From the VA, I would like to hear what it is doing or intends to do to place appropriate resources in the NY Regional Office; what it is doing both to address its 600,000-plus claims backlog; and to reduce waiting times.
I want us all to remain aware of the special privilege we possess in being able to devise the policies and administer the benefits for these brave men and women and their families.
There is real sanctity in this privilege--we should always be mindful of whom we are serving.
Lastly, I would like to recognize several members of our audience. Michael Tokarz, a member of the American Legion Legislative Council, and Jerry Donnellan the Veterans Service Agency Director for Rockland County have provided written testimony for the record. Nelson Rivera and Tom Meier, the Veterans Service Agency Directors for Dutchess and Westchester County, respectively, are here as well. I want to thank them for attending and thank all our County Directors for their work in helping New York veterans. We are lucky enough to have two directors of National Veterans Service Organizations here today.
John Rowan, of the Vietnam Veterans of America, and Larry Schulman, the National Commander of the Jewish War Veterans of the USA, have both made the trip and I thank them for attending.
I also want to thank George Basher, the Director of the New York State Division of Veterans’ Affairs, for attending. In addition to his service to New York veterans, Mr. Basher also serves on the Advisory Panel on Homelessness of the Secretary of Veterans Affairs in Washington.
Finally, Norm Bussel, a POW from World War II and an advocate for veterans, is here. Mr. Bussel, and his wife, Melanie, first helped Alex Lazos, who will testify shortly, file his claim with the VA. Mr. Bussel provided compelling testimony for this committee in Washington and I’m pleased to see him again.

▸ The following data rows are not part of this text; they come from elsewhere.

(* ===== verification/VmCopy.v ===== *)
(** * Copies between kernel and user memory: copyin, copyout, copyinstr

    User memory is what the page table maps with PTE_U; a copy moves exactly the
    bytes of the range, page by page. *)

From S2P Require Import Prelude Mem CString State Spinlock Printf Locks PageAlloc Kalloc Vm PageTable VmMap VmFree AddressSpace Sv39 VmProps.

(** The physical address of a byte of user memory. *)
Definition user_pa (T : pt) (va : Z) : Z :=
  PTE2PA (default 0 (leaves T !! path va)) + va mod PGSIZE.

(** [n] bytes from [va] on are resident user memory. *)
Definition user_range (T : pt) (va n : Z) : Prop :=
  0 <= va /\ va + n <= MAXVA /\
  forall k, 0 <= k < n -> exists e, leaves T !! path (va + k) = Some e /\ has e PTE_U = true /\
    0 < PTE2PA e < 2 ^ 56.

Definition writable (T : pt) (va n : Z) : Prop :=
  forall k e, 0 <= k < n -> leaves T !! path (va + k) = Some e -> has e PTE_W = true.

(** The byte [a] belongs to no table of [T]. *)
Definition no_table (T : pt) (a : Z) : Prop := forall p, p ∈ tables T -> ~ in_page p a.

Lemma PGROUNDDOWN_spec a : PGROUNDDOWN a = a - a mod PGSIZE.
Proof.
  unfold PGROUNDDOWN. rewrite land_lnot_page. unfold PGSIZE. zdm.
Qed.

Lemma path_down a : path (PGROUNDDOWN a) = path a.
Proof. rewrite PGROUNDDOWN_spec. apply path_page. Qed.

Lemma path_same_page a b : a - a mod PGSIZE = b - b mod PGSIZE -> path a = path b.
Proof. intros H. rewrite <- (path_page a), <- (path_page b). by rewrite H. Qed.

(** The part of a range that lies in the first page. *)
Lemma chunk_spec va len :
  0 < len -> chunk va (PGROUNDDOWN va) len = Z.min len (PGSIZE - va mod PGSIZE).
Proof.
  intros H. unfold chunk. rewrite PGROUNDDOWN_spec.
  replace (va - (va - va mod PGSIZE)) with (va mod PGSIZE) by lia. zcases.
Qed.

Lemma chunk_path va k :
  0 <= k -> va mod PGSIZE + k < PGSIZE -> path (va + k) = path va /\ (va + k) mod PGSIZE = va mod PGSIZE + k.
Proof.
  intros Hk Hlt. unfold PGSIZE in *. assert ((va + k) mod 4096 = va mod 4096 + k) as E by zdm.
  split; [|done]. apply path_same_page. unfold PGSIZE. lia.
Qed.

Lemma user_pa_chunk T va k :
  0 <= k -> va mod PGSIZE + k < PGSIZE -> user_pa T (va + k) = user_pa T va + k.
Proof. intros Hk Hlt. destruct (chunk_path va k Hk Hlt) as [E1 E2]. unfold user_pa. rewrite E1, E2. lia. Qed.

(** Where the copy goes on after the first page. *)
Lemma next_page va len n :
  0 <= va -> n = Z.min len (PGSIZE - va mod PGSIZE) -> n < len -> va + len <= MAXVA ->
  u64 (PGROUNDDOWN va + PGSIZE) = va + n /\ (va + n) mod PGSIZE = 0.
Proof.
  intros H1 -> H2 H3. rewrite PGROUNDDOWN_spec. change MAXVA with 274877906944 in H3.
  rewrite u64_small by (change (2 ^ 64) with 18446744073709551616; unfold PGSIZE in *; zdm).
  unfold PGSIZE in *. zdm.
Qed.

Lemma user_range_tail T va len n :
  user_range T va len -> 0 <= n <= len -> user_range T (va + n) (len - n).
Proof.
  intros (H1 & H2 & H3) Hn. split; [lia|split; [lia|]]. intros k Hk.
  replace (va + n + k) with (va + (n + k)) by lia. apply H3. lia.
Qed.

Lemma copy_fuel_enough va len :
  0 <= va -> 0 <= len -> va mod PGSIZE + len <= (Z.of_nat (copy_fuel len) - 1) * PGSIZE.
Proof. intros H1 H2. unfold copy_fuel. rewrite !Nat2Z.inj_succ, Z2Nat.id by (unfold PGSIZE; zdm). unfold PGSIZE. zdm. Qed.

Section VmCopy.
Context {kalloc : KM Z} {kfree : Z -> KM unit}.

Lemma uVA2PA_user base root T s va :
  KERNBASE <= base -> pt_wf base root T (k_mem s) -> user_range T va 1 ->
  exists e, leaves T !! path va = Some e /\
    uVA2PA kalloc root (PGROUNDDOWN va) s = Ok (PTE2PA e) s /\ (PTE2PA e =? 0) = false.
Proof.
  intros Hb Hw (H1 & H2 & H3). destruct (H3 0) as (e & He & HU & Hp); [lia|]. rewrite Z.add_0_r in He.
  exists e. split; [done|]. split; [|apply Z.eqb_neq; lia].
  assert (0 <= PGROUNDDOWN va < MAXVA) as Hr.
  { rewrite PGROUNDDOWN_spec. change MAXVA with 274877906944 in *. unfold PGSIZE. zdm. }
  unfold uVA2PA. rewrite (proj2 (Z.leb_gt _ _)) by lia.
  mstep (walk_ro (kalloc:=kalloc) base root T s _ Hw Hb Hr).
  destruct (pte_addr T (PGROUNDDOWN va)) as [a|] eqn:Ea; cbn [from_option id].
  2: { pose proof (pte_addr_none _ _ _ _ _ Hw Ea) as Hn. rewrite path_down in Hn. congruence. }
  rewrite (pte_addr_nonzero _ _ _ _ _ _ Hw Hb Ea). unfold bind, ld64, get.
  rewrite (pte_addr_entry _ _ _ _ _ _ Hw Ea), path_down, He. cbn [from_option id].
  destruct (pt_leaf _ _ _ _ Hw _ _ He) as (_ & _ & _ & _ & _ & _ & _ & HV). by rewrite HV, HU.
Qed.

(** ** copyin *)

Lemma copyin_loop_ok base root T fuel s dst va len :
  KERNBASE <= base -> pt_wf base root T (k_mem s) -> user_range T va len -> 0 <= len < 2 ^ 32 ->
  va mod PGSIZE + len <= (Z.of_nat fuel - 1) * PGSIZE -> 1 <= Z.of_nat fuel ->
  (forall k, 0 <= k < len -> no_table T (dst + k)) ->
  (forall j k, 0 <= j < len -> 0 <= k < len -> dst + j <> user_pa T (va + k)) ->
  exists m', copyin_loop kalloc kfree fuel root dst va len s = Ok 0 (set_mem m' s) /\
    forall a, rd8 m' a = if (dst <=? a) && (a <? dst + len) then rd8 (k_mem s) (user_pa T (va + (a - dst)))
                         else rd8 (k_mem s) a.
Proof.
  intros Hb. revert s dst va len. induction fuel as [|f IH]; intros s dst va len Hw Hu Hlen Hfuel Hf1 Hnt Hdis; [lia|].
  cbn [copyin_loop]. destruct (Z.ltb_spec 0 len) as [Hpos|Hneg].
  2: { exists (k_mem s). rewrite set_mem_id. split; [done|]. intros a. zcases. }
  destruct (uVA2PA_user base root T s va Hb Hw) as (e & He & E1 & Hnz).
  { destruct Hu as (U1 & U2 & U3). split; [lia|split; [lia|]]. intros k Hk. apply U3. lia. }
  mstep E1. rewrite Hnz. unfold bind at 1, ret at 1. rewrite Hnz.
  rewrite chunk_spec by done. set (n := Z.min len (PGSIZE - va mod PGSIZE)).
  assert (0 < n <= len /\ va mod PGSIZE + n <= PGSIZE) as [Hn Hn2] by (unfold n, PGSIZE; zdm).
  assert (PTE2PA e + (va - PGROUNDDOWN va) = user_pa T va) as ->.
  { unfold user_pa. rewrite He, PGROUNDDOWN_spec. cbn. lia. }
  unfold bind, kmemmove, modify. set (m1 := memmove (k_mem s) dst (user_pa T va) n).
  assert (forall a, rd8 m1 a = if (dst <=? a) && (a <? dst + n)
            then rd8 (k_mem s) (user_pa T (va + (a - dst))) else rd8 (k_mem s) a) as Hm1.
  { intros a. unfold m1. rewrite rd8_memmove by lia.
    destruct ((dst <=? a) && (a <? dst + n)) eqn:Ea; [|done]. zbool.
    by rewrite user_pa_chunk by (unfold PGSIZE in *; lia). }
  assert (pt_wf base root T m1) as Hw1.
  { apply (pt_wf_mem _ _ _ (k_mem s)); [done|]. intros p a Hp Hin. rewrite Hm1.
    destruct ((dst <=? a) && (a <? dst + n)) eqn:Ea; [|done]. zbool. exfalso.
    apply (Hnt (a - dst) ltac:(lia) p Hp). by replace (dst + (a - dst)) with a by lia. }
  destruct (decide (n = len)) as [Hall|Hne].
  - (* the last page *)
    rewrite Hall, Z.sub_diag. assert (0 <= va mod PGSIZE) by (apply Z.mod_pos_bound; done).
    destruct f as [|f]; [lia|]. cbn [copyin_loop].
    exists m1. split; [done|]. rewrite <- Hall. done.
  - destruct (next_page va len n) as [Enp Emod]; [by destruct Hu|done|lia|by destruct Hu as (_ & ? & _)|].
    rewrite Enp. edestruct (IH (set_mem m1 s) (dst + n) (va + n) (len - n)) as (m' & E' & Hm').
    + done.
    + apply user_range_tail; [done|lia].
    + lia.
    + rewrite Emod. unfold n, PGSIZE in *. lia.
    + unfold PGSIZE in *. lia.
    + intros k Hk. replace (dst + n + k) with (dst + (n + k)) by lia. apply Hnt. lia.
    + intros j k Hj Hk. replace (dst + n + j) with (dst + (n + j)) by lia.
      replace (va + n + k) with (va + (n + k)) by lia. apply Hdis; lia.
    + exists m'. split; [by rewrite E'|]. intros a. rewrite Hm', k_mem_set_mem.
      assert (forall k, 0 <= k < len -> rd8 m1 (user_pa T (va + k)) = rd8 (k_mem s) (user_pa T (va + k))) as Hsrc.
      { intros k Hk. rewrite Hm1. destruct ((dst <=? user_pa T (va + k)) && (user_pa T (va + k) <? dst + n)) eqn:Ea; [|done].
        zbool. exfalso. apply (Hdis (user_pa T (va + k) - dst) k); lia. }
      destruct (Z.leb_spec (dst + n) a), (Z.ltb_spec a (dst + n + (len - n))); cbn [andb].
      * replace (va + n + (a - (dst + n))) with (va + (a - dst)) by lia. rewrite Hsrc by lia.
        by rewrite (proj2 (Z.leb_le _ _)), (proj2 (Z.ltb_lt _ _)) by lia.
      * rewrite Hm1. rewrite (proj2 (Z.ltb_ge a (dst + n))), (proj2 (Z.ltb_ge a (dst + len))) by lia.
        by rewrite !andb_false_r.
      * rewrite Hm1. destruct (Z.leb_spec dst a); cbn [andb]; [|done].
        by rewrite (proj2 (Z.ltb_lt _ _)), (proj2 (Z.ltb_lt _ _)) by lia.
      * lia.
Qed.

Lemma copyin_ok base root T s dst va len :
  KERNBASE <= base -> pt_wf base root T (k_mem s) -> user_range T va len -> 0 <= len < 2 ^ 32 ->
  (forall k, 0 <= k < len -> no_table T (dst + k)) ->
  (forall j k, 0 <= j < len -> 0 <= k < len -> dst + j <> user_pa T (va + k)) ->
  exists m', copyin kalloc kfree root dst va len s = Ok 0 (set_mem m' s) /\
    forall a, rd8 m' a = if (dst <=? a) && (a <? dst + len) then rd8 (k_mem s) (user_pa T (va + (a - dst)))
                         else rd8 (k_mem s) a.
Proof.
  intros Hb Hw Hu Hlen Hnt Hdis. unfold copyin. apply (copyin_loop_ok base); try done.
  - apply copy_fuel_enough; [by destruct Hu|lia].
  - unfold copy_fuel. lia.
Qed.

(** ** copyout *)

(** The pages of a user range are distinct pages of the pool, none of them a
    table. *)
Definition user_own (base : Z) (T : pt) (va n : Z) : Prop :=
  (forall k, 0 <= k < n -> no_table T (user_pa T (va + k))) /\
  (forall j k, 0 <= j < n -> 0 <= k < n -> j <> k -> user_pa T (va + j) <> user_pa T (va + k)).

Lemma user_own_tail base T va len n :
  user_own base T va len -> 0 <= n <= len -> user_own base T (va + n) (len - n).
Proof.
  intros [H1 H2] Hn. split.
  - intros k Hk. replace (va + n + k) with (va + (n + k)) by lia. apply H1. lia.
  - intros j k Hj Hk Hne. replace (va + n + k) with (va + (n + k)) by lia.
    replace (va + n + j) with (va + (n + j)) by lia. apply H2; lia.
Qed.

Thank you all for attending.
To take care of some official business, I request unanimous consent that the record remain open for 5 business days to revise, extend and receive additional statements and remarks.
I now would like to formally welcome Ranking Member Lamborn to my district, who is joining us all the way from Colorado’s 5th district—home of the Air Force Academy, and recognize him for his opening statement. Thank you for being here, I know that you are just as committed to fixing the VA’s claims backlog as I am.